2014 re-implementation of a 2002 video game

OpenRCT2 is a construction and management simulation video game that simulates amusement park management. It is a free and open-source re-implementation and expansion of the 2002 video game RollerCoaster Tycoon 2. In order to create an accurate clone of RollerCoaster Tycoon 2, the game was incrementally written in the platform-independent C++ programming language. In addition to various gameplay changes, the developers fixed a number of bugs and issues that were in the original game.

==Gameplay==

As a re-implementation, OpenRCT2 requires a copy of the original game or the "Classic" re-release to already be installed on the computer.

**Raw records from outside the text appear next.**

(** * Skycoach scraper: option extraction and hierarchical import

    A shallow embedding of the option classifier ([complete_code.py] and
    its variant in [scrapper_db.py]), the option tree writer, the
    normalizer and the snapshot engine ([complete_code.py]), the price
    parsers ([complete_code.py], [overgear_scraper_selenium.py]) and the
    transactional importer ([complete_code.py]), with the properties of
    the specification stated and settled against them; then the code
    around them: the text utilities of the three scrapers, the CSV files
    and their id counters ([complete_code.py],
    [run_scrape_and_import.py]), the link collectors and the path from an
    extracted batch to the stored rows, with the properties the code
    itself shows.

    Conventions of the embedding.
    - A Python [str] is a [string] (a byte string; the character classes
      [\s] and [\d] and the case mapping are the ASCII ones, every other
      byte is an ordinary character). [Py.int_of_str] is [int] on ASCII
      text; a statement that needs the embedding to agree with Python on
      every character of its input says so with [Py.isascii].
    - [None] is [None]; a dictionary used as a map is a [gmap].
    - A call that can raise returns a [Res]; [try]/[except] is written
      out where the source has it.
    - Reading a located DOM element (text, attribute, visibility) always
      succeeds: a page snapshot is a finite tree of records holding the
      answers of the queries the code makes.
    - Python's [float] is an interface ([PyFloatOps]); the theorems hold
      for every implementation of it, and [DecFloat] is the exact decimal
      one used to evaluate examples. *)

From Stdlib Require Import ZArith QArith List Ascii String Lia Permutation.
From stdpp Require Import gmap strings list pretty.
(** On a consistent table, a loaded resource is attached in place of what
    the entity had: the entity's entry carries the resource id and the
    object, the object is in the scene, and the object the entity had before
    is no longer there. *)
Lemma onAddRenderable_loaded st rid e o :
  indicesConsistent st →
  store st !! rid = Some (InfoLoaded o) →
  let st' := onAddRenderable st rid e in
  renderableOf st' e = Some (mkRenderable (Some o) None e rid)
  ∧ (o ≠ scene st → o ∈ sceneChildren st')
  ∧ (∀ r old, renderableOf st e = Some r → object r = Some old → old ≠ o →
       NoDup (sceneChildren st) → old ∉ sceneChildren st').
Proof.
  intros Hc Hstore st'. subst st'. unfold onAddRenderable. rewrite Hstore.
  unfold renderableOf, sceneChildren.
  destruct (renderableIndices st !! e) as [i|] eqn:Hi; cbn [mbind option_bind].
  - destruct (Hc _ _ Hi) as (prev & Hprev & _).
    rewrite (splice_replace_at _ _ _ _ Hprev). rewrite Hprev.
    cbn [removeDisplaced].
    split; [|split].
    + destruct (object prev); cbn; rewrite Hi; cbn;
        by rewrite list_lookup_insert_eq by by eapply lookup_lt_Some.
    + intros Hne. destruct (object prev); cbn; by apply childrenOf_add_new.
    + intros r old [= <-] Hold Hne Hnd. rewrite Hold. cbn.
      intros Hin. apply childrenOf_add_elem in Hin as [?|Hin]; [done|].
      by apply childrenOf_remove_gone in Hin.
  - split; [|split].
    + cbn. unfold Eid in *. rewrite lookup_insert_eq. cbn.
      by rewrite lookup_app_r, Nat.sub_diag.
    + intros Hne. cbn. by apply childrenOf_add_new.
    + intros r old [=].
Qed.

(** On a consistent table, a resource that is still loading leaves a
    placeholder as the entity's entry and one more callback on the load's
    promise; the queue is not touched, and the callback, were the load to
    resolve right away, would enqueue the very same message once. *)
Lemma onAddRenderable_loading st rid e :
  indicesConsistent st →
  store st !! rid = Some InfoLoading →
  let st' := onAddRenderable st rid e in
  renderableOf st' e = Some (mkRenderable None None e rid)
  ∧ promiseCallbacks st' = promiseCallbacks st ++ [(rid, Requeue rid e)]
  ∧ renderableMessageQueue st' = renderableMessageQueue st
  ∧ requeueWhenLoaded rid e st' = Normal (enqueue (AddRenderable rid e) st').
Proof.
  intros Hc Hstore st'. subst st'. unfold onAddRenderable. rewrite Hstore.
  unfold renderableOf, requeueWhenLoaded.
  destruct (renderableIndices st !! e) as [i|] eqn:Hi.
  - destruct (Hc _ _ Hi) as (prev & Hprev & _).
    pose proof (lookup_lt_Some _ _ _ Hprev) as Hlt.
    rewrite (splice_replace_at _ _ _ _ Hprev).
    cbn [removeDisplaced].
    destruct (object prev); cbn; rewrite Hi; cbn;
      rewrite list_lookup_insert_eq by done; cbn;
      by rewrite decide_False by (by intros ?).
  - cbn. unfold Eid in *. rewrite lookup_insert_eq. cbn.
    rewrite lookup_app_r, Nat.sub_diag by done. cbn.
    by rewrite decide_False by (by intros ?).
Qed.



(** C4. A loaded resource is not always attached in place of what the entity
    had. After entities 1 and 2 were added and entity 1 removed, entity 2 has
    object 12 in the scene but its index points past the end of
    [renderables]. Giving entity 2 the loaded resource 3 then appends a second
    entry for it: the old entry stays, and the old object 12 stays in the
    scene next to the new object 13. *)
Theorem C4_replacement_keeps_previous_object :
  store Scenario.afterRemoval !! 3 = Some (InfoLoaded 13)
  ∧ renderables Scenario.afterRemoval = [mkRenderable (Some 12) None 2 2]
  ∧ sceneChildren Scenario.afterRemoval = [12]
  ∧ renderables Scenario.replacedAfterRemoval
    = [mkRenderable (Some 12) None 2 2; mkRenderable (Some 13) None 2 3]
  ∧ sceneChildren Scenario.replacedAfterRemoval = [12; 13].
Proof. by vm_compute. Qed.

(** C5. The callback attached for a loading resource does not always
    re-enqueue the message. After entities 1, 2 and 3 were added and 1 and 2
    removed, the index of entity 3 lies two past the end of [renderables].
    Giving it the loading resource 4 appends the placeholder where the index
    does not point, and attaches the callback; when the load resolves, the
    callback reads [renderables[2].resourceId] off [undefined] and throws, so
    nothing is enqueued and a later frame attaches nothing. *)
Theorem C5_callback_throws_on_stale_index :
  store Scenario.loadingAfterRemovals !! 4 = Some InfoLoading
  ∧ renderables Scenario.loadingAfterRemovals
    = [mkRenderable (Some 12) None 2 2; mkRenderable None None 3 4]
  ∧ renderableIndices Scenario.loadingAfterRemovals !! 3 = Some 2
  ∧ renderableOf Scenario.loadingAfterRemovals 3 = None
  ∧ promiseCallbacks Scenario.loadingAfterRemovals = [(4, Requeue 4 3)]
  ∧ requeueWhenLoaded 4 3 Scenario.loadingAfterRemovals
    = Throw TypeError Scenario.loadingAfterRemovals
  ∧ let st := settleLoad 4 (LoadOk 14) Scenario.loadingAfterRemovals in
    store st !! 4 = Some (InfoLoaded 14)
    ∧ renderableMessageQueue st = []
    ∧ promiseCallbacks st = []
    ∧ effects st = [UncaughtInPromise TypeError]
    ∧ renderables st = renderables Scenario.loadingAfterRemovals.
Proof. by vm_compute. Qed.

(** C2. The callback of a superseded load does not always give up. Entities
    5 and 6 both wait for the loading resource 4; entity 5 is then given the
    loaded resource 2, and entity 1, which sits in front of them in
    [renderables], is removed. The index of entity 5 now points at the
    placeholder of entity 6, which still carries resource id 4. When the load
    of resource 4 resolves, the callback of entity 5 therefore enqueues its
    message again, and the next frame attaches the superseded object 14 for
    entity 5, over the placeholder of entity 6. *)
Theorem C2_superseded_load_is_attached :
  renderables Scenario.supersededWhileLoading
  = [mkRenderable (Some 12) None 5 2; mkRenderable None None 6 4]
  ∧ renderableIndices Scenario.supersededWhileLoading !! 5 = Some 1
  ∧ promiseCallbacks Scenario.supersededWhileLoading
    = [(4, Requeue 4 5); (4, Requeue 4 6)]
  ∧ let st := settleLoad 4 (LoadOk 14) Scenario.supersededWhileLoading in
    renderableMessageQueue st = [AddRenderable 4 5]
    ∧ ∃ st',
        Scenario.frame st = Some (Normal st')
        ∧ renderables st'
          = [mkRenderable (Some 12) None 5 2; mkRenderable (Some 14) None 5 4]
        ∧ sceneChildren st' = [12; 14].
Proof.
  do 3 (split; [by vm_compute|]).
  split; [by vm_compute|].
  eexists. split; [by vm_compute|]. by vm_compute.
Qed.
(** * Helia CID calculator: the [HeliaApp] component of [src/App.tsx]

  The component keeps five React state cells ([files], [results],
  [isProcessing], [error], [heliaInstance]) and one asynchronous
  operation, [calculateCIDs], which hands the selected files to the
  Helia UnixFS importer ([fs.addBytes] / [fs.addAll]) and publishes
  the records it gets back.  The importer is an external library: it
  is taken here as an interface ([Backend]) whose operations thread
  the node's store, may reject, and - for the [addAll] generator -
  may throw after having yielded some entries. *)

From Stdlib Require Import String Ascii List Bool Arith NArith Lia.
From Equations Require Import Equations.
Import ListNotations.
Local Open Scope string_scope.
Local Open Scope list_scope.

Set Implicit Arguments.

(** ** JavaScript primitives used by the component *)
Module Js.

(** A thrown value as the template literal [`${err}`] renders it. *)
Definition Error := string.

(** A byte buffer ([Uint8Array]). *)
Definition bytes := list Byte.byte.

(** A promise once it has settled. *)
Inductive Settled (A : Type) : Type :=
| Fulfilled (a : A)
| Rejected (e : Error).
Arguments Rejected {A} e.

(** Truthiness of a string: every string but the empty one. *)
Definition truthy (s : string) : bool := negb (s =? "").

(** [a || d] where [a] is a string and [d] the fallback. *)
Definition oror (a d : string) : string := if truthy a then a else d.

(** [a || d] where [a] may be [undefined] (a missing property, or the
    result of an optional chain [?.]). *)
Definition orElse (a : option string) (d : string) : string :=
  match a with
  | Some s => oror s d
  | None => d
  end.

(** [s.includes(needle)]: [needle] occurs in [s] as a substring. *)
Fixpoint includes (s needle : string) : bool :=
  if prefix needle s then true
  else match s with
       | EmptyString => false
       | String _ s' => includes s' needle
       end.

(** [Promise.all]: fulfilled with every value, in order, when all the
    promises are; rejected otherwise.  When several promises reject the
    reason kept is that of the first in list order (the promises are
    all created before any of them settles). *)
Fixpoint promise_all {A : Type} (ps : list (Settled A)) : Settled (list A) :=
  match ps with
  | [] => Fulfilled []
  | Fulfilled a :: ps' =>
      match promise_all ps' with
      | Fulfilled l => Fulfilled (a :: l)
      | Rejected e => Rejected e
      end
  | Rejected e :: _ => Rejected e
  end.

(** [xs[xs.length - 1]]: [undefined] on the empty array. *)
Definition last_opt {A : Type} (xs : list A) : option A :=
  nth_error xs (length xs - 1).

End Js.
Import Js.

(** ** Data passed between the component and the importer *)

(** A browser [File]: the two names the component reads, and what
  [file.arrayBuffer()] settles to. *)
Record File : Type := mkFile {
  webkitRelativePath : string;
  name : string;
  arrayBuffer : Settled bytes
}.

(** [{ path, content }], the importer's input candidate. *)
Record FileEntry : Type := mkFileEntry {
  path : string;
  content : bytes
}.

Record ChunkerOptions : Type := mkChunkerOptions {
  maxChunkSize : N
}.

(** The object literal [kuboCompatibleOptions]. *)
Record Options : Type := mkOptions {
  cidVersion : N;
  rawLeaves : bool;
  trickle : bool;
  chunkerOptions : ChunkerOptions;
  wrapWithDirectory : bool
}.

(** A published record [{ path, cid, size, type }]. *)
Record Result : Type := mkResult {
  result_path : string;
  result_cid : string;
  result_size : N;
  result_type : string
}.

(** An entry yielded by [fs.addAll]; [entry_type] is [None] when the
  entry has no [type] property. *)
Record ImportEntry (Cid : Type) : Type := mkImportEntry {
  entry_path : string;
  entry_cid : Cid;
  entry_size : N;
  entry_type : option string
}.

(** The Helia node and its UnixFS facade.  [Store] is the node's mutable
  state (its blockstore); every operation returns the store it leaves
  behind.  [addAll] is an asynchronous generator: it is given by the
  entries it yields and, when it ends by throwing, the thrown value. *)
Record Backend (Store Cid : Type) : Type := mkBackend {
  cid_toString : Cid -> string;
  createHelia : Settled Store;
  addBytes : Store -> bytes -> Options -> Store * Settled Cid;
  addAll : Store -> list FileEntry -> Options ->
           Store * (list (ImportEntry Cid) * option Error)
}.

(** ** The component *)
Section HeliaApp.

Variables Store Cid : Type.
Variable B : Backend Store Cid.

(** The five [useState] cells. *)
Record AppState : Type := mkAppState {
  files : list File;
  results : list Result;
  isProcessing : bool;
  error : string;
  heliaInstance : option Store
}.

(** What a run does that is visible from outside: the setter calls and
    the importer calls, in program order. *)
Inductive Effect : Type :=
| SetResults (rs : list Result)
| SetIsProcessing (b : bool)
| SetError (msg : string)
| CallAddBytes (c : bytes) (o : Options)
| CallAddAll (es : list FileEntry) (o : Options).

Record World : Type := mkWorld {
  app : AppState;
  trace : list Effect
}.
(** C9: the wrapper made by [resultify] returns [Ok] of what the function
    returns and [Err] of the [Exception] instance it raises; the wrapper
    made by [async_resultify] does the same with the awaited function; both
    wrappers carry the name, qualified name, docstring and annotations of
    the function. *)
Theorem resultify_captures fn afn args kwargs others n w :
  ((forall u w', run (call fn args kwargs) w = (inr u, w') ->
                 run (body (resultify fn) args kwargs) w = (inr (Ok u), w')) /\
   (forall e w', run (call fn args kwargs) w = (inl e, w') ->
                 issubclass (exc_cls e) Exception = true ->
                 run (body (resultify fn) args kwargs) w =
                   (inr (Err (PyExc e)), w'))) /\
  ((forall u w' m,
       drive others n (await_call afn args kwargs) w = (inr u, w', m) ->
       drive others n (body (async_resultify afn) args kwargs) w =
         (inr (Ok u), w', m)) /\
   (forall e w' m,
       drive others n (await_call afn args kwargs) w = (inl e, w', m) ->
       issubclass (exc_cls e) Exception = true ->
       drive others n (body (async_resultify afn) args kwargs) w =
         (inr (Err (PyExc e)), w', m))) /\
  (__name__ (resultify fn) = __name__ fn /\
   __qualname__ (resultify fn) = __qualname__ fn /\
   __doc__ (resultify fn) = __doc__ fn /\
   __annotations__ (resultify fn) = __annotations__ fn) /\
  (__name__ (async_resultify afn) = __name__ afn /\
   __qualname__ (async_resultify afn) = __qualname__ afn /\
   __doc__ (async_resultify afn) = __doc__ afn /\
   __annotations__ (async_resultify afn) = __annotations__ afn).
Proof.
  split; [| split; [| split]].
  - split; intros x w' H; rewrite run_resultify, H.
    + reflexivity.
    + intros ->. reflexivity.
  - split; intros x w' m H; rewrite drive_async_resultify, H.
    + reflexivity.
    + intros ->. reflexivity.
  - repeat split.
  - repeat split.
Qed.

Lemma resultify_captures_witness :
  run (body (resultify maybe_raise) [PyInt 0] []) empty_world =
    (inr (Ok (PyInt 0)), mkWorld 0 [] [("maybe_raise", [PyInt 0])]) /\
  run (body (resultify maybe_raise) [PyInt 1] []) empty_world =
    (inr (Err (PyExc (mkExc 0 RuntimeError "positive is forbidden"))),
     mkWorld 1 [] [("maybe_raise", [PyInt 1])]) /\
  drive busy_loop 0 (body (async_resultify async_maybe_raise) [PyInt 0] [])
    empty_world =
    (inr (Ok (PyInt 0)),
     mkWorld 1 [("turn", PyInt 0)] [("async_maybe_raise", [PyInt 0])], 1).
Proof.
  split; [| split].
  - apply (proj1 (proj1 (resultify_captures maybe_raise async_maybe_raise
                           [PyInt 0] [] busy_loop 0 empty_world))).
    reflexivity.
  - apply (proj2 (proj1 (resultify_captures maybe_raise async_maybe_raise
                           [PyInt 1] [] busy_loop 0 empty_world)));
      reflexivity.
  - apply (proj1 (proj1 (proj2 (resultify_captures maybe_raise
                                  async_maybe_raise [PyInt 0] [] busy_loop 0
                                  empty_world)))).
    reflexivity.
Defined.

(* ===================================================================== *)
(** ** Further properties of the combinators *)
(* ===================================================================== *)

(** X1: a blocking combinator that takes a function raises only what the
    function itself raised, and only when that is not an [Exception]
    instance: nothing deriving from [Exception] leaves [Ok.map],
    [Ok.and_then], [Err.map_err] or the wrapper of [resultify]. *)
Theorem only_BaseException_escapes func w x w' :
  (forall v, run (Ok_map v func) w = (inl x, w') ->
             issubclass (exc_cls x) Exception = false /\
             run (call func [v] []) w = (inl x, w')) /\
  (forall v, run (Ok_and_then v func) w = (inl x, w') ->
             issubclass (exc_cls x) Exception = false /\
             run (call func [v] []) w = (inl x, w')) /\
  (forall e, run (Err_map_err e func) w = (inl x, w') ->
             issubclass (exc_cls x) Exception = false /\
             run (call func [e] []) w = (inl x, w')) /\
  (forall args kwargs,
      run (body (resultify func) args kwargs) w = (inl x, w') ->
      issubclass (exc_cls x) Exception = false /\
      run (call func args kwargs) w = (inl x, w')).
Proof.
  repeat split.
  all: revert H;
    rewrite ?run_Ok_map, ?run_Ok_and_then, ?run_Err_map_err, ?run_resultify.
  all: match goal with
       | |- context [run (call ?f ?a ?k) ?w0] =>
           destruct (run (call f a k) w0) as [[y | u] w1]
       end.
  all: try (destruct (issubclass (exc_cls y) Exception) eqn:E).
  all: try destruct (isinstance_Exception u).
  all: try discriminate.
  all: intros [= -> ->]; auto.
Qed.

Lemma only_BaseException_escapes_witness :
  issubclass KeyboardInterrupt Exception = false /\
  run (call interrupt [PyInt 1] []) empty_world =
    (inl (mkExc 0 KeyboardInterrupt ""),
     mkWorld 1 [] [("interrupt", [PyInt 1])]).
Proof.
  apply (proj1 (only_BaseException_escapes interrupt empty_world
                  (mkExc 0 KeyboardInterrupt "")
                  (mkWorld 1 [] [("interrupt", [PyInt 1])])) (PyInt 1)).
  reflexivity.
Defined.

(** X2: the same boundary under suspension: [Ok.map_async],
    [Ok.and_then_async] and the wrapper of [async_resultify] raise only
    what the awaited function raised, and only when it is not an
    [Exception] instance. *)
Theorem only_BaseException_escapes_async others n afunc w x w' m :
  (forall v, drive others n (Ok_map_async v afunc) w = (inl x, w', m) ->
             issubclass (exc_cls x) Exception = false /\
             drive others n (await_call afunc [v] []) w = (inl x, w', m)) /\
  (forall v, drive others n (Ok_and_then_async v afunc) w = (inl x, w', m) ->
             issubclass (exc_cls x) Exception = false /\
             drive others n (await_call afunc [v] []) w = (inl x, w', m)) /\
  (forall args kwargs,
      drive others n (body (async_resultify afunc) args kwargs) w =
        (inl x, w', m) ->
      issubclass (exc_cls x) Exception = false /\
      drive others n (await_call afunc args kwargs) w = (inl x, w', m)).
Proof.
  split; [| split].
  - intros v. unfold Ok_map_async. rewrite drive_capture.
    destruct (drive others n (await_call afunc [v] []) w) as [[[y | u] w1] m1];
      [| discriminate].
    destruct (issubclass (exc_cls y) Exception) eqn:E; [discriminate |].
    intros [= -> -> ->]. auto.
  - intros v. rewrite drive_Ok_and_then_async.
    destruct (drive others n (await_call afunc [v] []) w) as [[[y | u] w1] m1];
      [| discriminate].
    destruct (issubclass (exc_cls y) Exception) eqn:E; [discriminate |].
    intros [= -> -> ->]. auto.
  - intros args kwargs. rewrite drive_async_resultify.
    destruct (drive others n (await_call afunc args kwargs) w)
      as [[[y | u] w1] m1]; [| discriminate].
    destruct (issubclass (exc_cls y) Exception) eqn:E; [discriminate |].
    intros [= -> -> ->]. auto.
Qed.

Lemma only_BaseException_escapes_async_witness :
  issubclass KeyboardInterrupt Exception = false /\
  drive busy_loop 0 (await_call async_interrupt [PyInt 1] []) empty_world =
    (inl (mkExc 1 KeyboardInterrupt ""),
     mkWorld 2 [("turn", PyInt 0)] [("async_interrupt", [PyInt 1])], 1).
Proof.
  apply (proj1 (only_BaseException_escapes_async busy_loop 0 async_interrupt
                  empty_world (mkExc 1 KeyboardInterrupt "")
                  (mkWorld 2 [("turn", PyInt 0)]
                     [("async_interrupt", [PyInt 1])]) 1) (PyInt 1)).
  reflexivity.
Defined.

(** X3: every object the constructors and the wrapping combinators return
    is an [Ok] or an [Err] holding an [Exception] instance, whatever the
    function returns or raises and whatever the receiver held. *)
Theorem returned_results_are_well_formed func afunc others n w r w' m :
  (forall x, run (Ok___init__ x) w = (inr r, w') -> well_formed r = true) /\
  (forall x, run (Err___init__ x) w = (inr r, w') -> well_formed r = true) /\
  (forall v, run (Ok_map v func) w = (inr r, w') -> well_formed r = true) /\
  (forall v, run (Ok_map_err v func) w = (inr r, w') -> well_formed r = true) /\
  (forall e, run (Err_map e func) w = (inr r, w') -> well_formed r = true) /\
  (forall e, run (Err_map_err e func) w = (inr r, w') -> well_formed r = true) /\
  (forall e, run (Err_and_then e func) w = (inr r, w') -> well_formed r = true) /\
  (forall args kwargs,
      run (body (resultify func) args kwargs) w = (inr r, w') ->
      well_formed r = true) /\
  (forall v, drive others n (Ok_map_async v afunc) w = (inr r, w', m) ->
             well_formed r = true) /\
  (forall e, drive others n (Err_map_async e afunc) w = (inr r, w', m) ->
             well_formed r = true) /\
  (forall e, drive others n (Err_and_then_async e afunc) w = (inr r, w', m) ->
             well_formed r = true) /\
  (forall args kwargs,
      drive others n (body (async_resultify afunc) args kwargs) w =
        (inr r, w', m) ->
      well_formed r = true).
Proof.
  assert (Hinit : forall x, run (Err___init__ x) w = (inr r, w') ->
                            well_formed r = true).
  { intros x H. destruct (Err_init_returns _ _ H) as (Hx & -> & _). exact Hx. }
  assert (Hcapture : forall (y : exc + value) (w1 : world),
             match y with
             | inr u => (inr (Ok u), w1)
             | inl e => if issubclass (exc_cls e) Exception
                        then (inr (Err (PyExc e)), w1) else (inl e, w1)
             end = (inr r, w') -> well_formed r = true).
  { intros [e | u] w1.
    - destruct (issubclass (exc_cls e) Exception) eqn:E; [| discriminate].
      intros [= <- _]. exact E.
    - intros [= <- _]. reflexivity. }
  repeat apply conj.
  - intros x [= <- _]. reflexivity.
  - exact Hinit.
  - intros v. rewrite run_Ok_map.
    destruct (run (call func [v] []) w) as [y w1]. apply Hcapture.
  - intros v [= <- _]. reflexivity.
  - intros e. apply Hinit.
  - intros e. rewrite run_Err_map_err.
    destruct (run (call func [e] []) w) as [[y | u] w1].
    + apply (Hcapture (inl y)).
    + destruct (isinstance_Exception u) eqn:E; intros [= <- _];
        [exact E | reflexivity].
  - intros e. apply Hinit.
  - intros args kwargs. rewrite run_resultify.
    destruct (run (call func args kwargs) w) as [y w1]. apply Hcapture.
  - intros v. unfold Ok_map_async. rewrite drive_capture.
    destruct (drive others n (await_call afunc [v] []) w) as [[y w1] m1].
    intros H. apply (Hcapture y w1).
    destruct y as [e | u]; [destruct (issubclass (exc_cls e) Exception) |];
      injection H as <- <- _; reflexivity.
  - intros e. unfold Err_map_async. rewrite drive_blocking.
    intros [= H _]. apply (Hinit e), H.
  - intros e. unfold Err_and_then_async. rewrite drive_blocking.
    intros [= H _]. apply (Hinit e), H.
  - intros args kwargs. rewrite drive_async_resultify.
    destruct (drive others n (await_call afunc args kwargs) w) as [[y w1] m1].
    intros H. apply (Hcapture y w1).
    destruct y as [e | u]; [destruct (issubclass (exc_cls e) Exception) |];
      injection H as <- <- _; reflexivity.
Qed.

Lemma returned_results_are_well_formed_witness :
  well_formed (Err (PyExc (mkExc 0 TypeError
                             "Err expects an Exception instance."))) = true.
Proof.
  apply (proj1 (proj2 (proj2 (proj2 (proj2 (proj2
           (returned_results_are_well_formed to_message async_inc idle_loop 0
              empty_world
              (Err (PyExc (mkExc 0 TypeError
                             "Err expects an Exception instance.")))
              (mkWorld 1 [] [("<lambda>", [PyExc bad])]) 0))))))
           (PyExc bad)).
  reflexivity.
Defined.

(** [unwrap] on what the capturing body built undoes the capture. *)
Lemma run_unwrap_captured (y : exc + value) (w1 : world) :
  match
    match y with
    | inr u => (inr (Ok u), w1)
    | inl e => if issubclass (exc_cls e) Exception
               then (inr (Err (PyExc e)), w1) else (inl e, w1)
    end
  with
  | (inr r, w2) => run (dot_unwrap r) w2
  | (inl e, w2) => (inl e, w2)
  end = (y, w1).
Proof.
  destruct y as [e | u]; [| reflexivity].
  destruct (issubclass (exc_cls e) Exception); reflexivity.
Qed.

(** X4: capturing and then unwrapping gives back the plain call:
    [Ok(v).map(f).unwrap()] and [resultify(f)(args).unwrap()] return what
    [f] returns, raise what [f] raises and leave the world [f] leaves;
    [Ok(v).and_then(f).unwrap()] does what [f(v).unwrap()] does. *)
Theorem unwrap_undoes_capture func w :
  (forall v, run (r <- Ok_map v func ;; dot_unwrap r) w =
             run (call func [v] []) w) /\
  (forall args kwargs,
      run (r <- body (resultify func) args kwargs ;; dot_unwrap r) w =
      run (call func args kwargs) w) /\
  (forall v, run (r <- Ok_and_then v func ;; dot_unwrap r) w =
             run (r <- call func [v] [] ;; dot_unwrap r) w).
Proof.
  split; [| split].
  - intros v. rewrite run_bind, run_Ok_map.
    destruct (run (call func [v] []) w) as [y w1]. apply run_unwrap_captured.
  - intros args kwargs. rewrite run_bind, run_resultify.
    destruct (run (call func args kwargs) w) as [y w1].
    apply run_unwrap_captured.
  - intros v. rewrite !run_bind, run_Ok_and_then.
    destruct (run (call func [v] []) w) as [[e | u] w1]; [| reflexivity].
    destruct (issubclass (exc_cls e) Exception); reflexivity.
Qed.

The gameplay of OpenRCT2 is, by nature of the project, very similar to the original RollerCoaster Tycoon 2 game upon which it is based. However, the re-implementation features a number of changes:
- Fast-forward mode
- Multiplayer support
- Support for high-definition resolutions
- Support for higher framerates
- Support for content from the original RollerCoaster Tycoon, such as scenarios
- Increased previous software limits on parks, such as scenery availability
- Options to exceed or tweak restrictions such as height clearance
- Optional early victory conditions, should goals be met before time runs out
- Improvements to pathfinding AI
- Cheats

== Development ==
Development of the game was started on April 2, 2014, by Ted "IntelOrca" John, and was continued by 250 other contributors.

In 2019, the game was brought to custom firmware Nintendo Switch systems by modder rsn8887 as a homebrew game, including touchscreen support.

A major update in 2022 allowed the game to use RollerCoaster Tycoon Classic (an official port of the original games) as a base install path.

Main theme by Allister Brimble

In May 2023, Allister Brimble, the theme composer for the first two RollerCoaster Tycoon games, announced he had composed a new theme song for OpenRCT2. Commissioned by the YouTuber Deurklink, the song was paid for by his Patreon subscribers in what he described as a community-funded effort. The theme was added to the game in a September 2023 update, which also added new backgrounds selected through a contest to the main menu. The same update also allowed for camera and UI frame rates to be unlocked from the previous 40 Hz limit.

==Reception==
PC Gamer praised the increased scope for creativity with the new toolset, adding: "you can build the park of your dreams with coasters that no sane person who values their intestines would think about riding. It's a great way to return to such a wonderful classic PC game." Vice noted that OpenRCT2 "allows players much greater freedom in what they are able to build." Kotaku pointed out that OpenRCT2 allows RollerCoaster Tycoon 2 to run on modern systems "just fine", and features multiplayer support, weakening the incentive to purchase the later released RollerCoaster Tycoon Classic.

In 2020, Nerdist suggested OpenRCT2 among other stress-relieving games to play during the COVID-19 pandemic.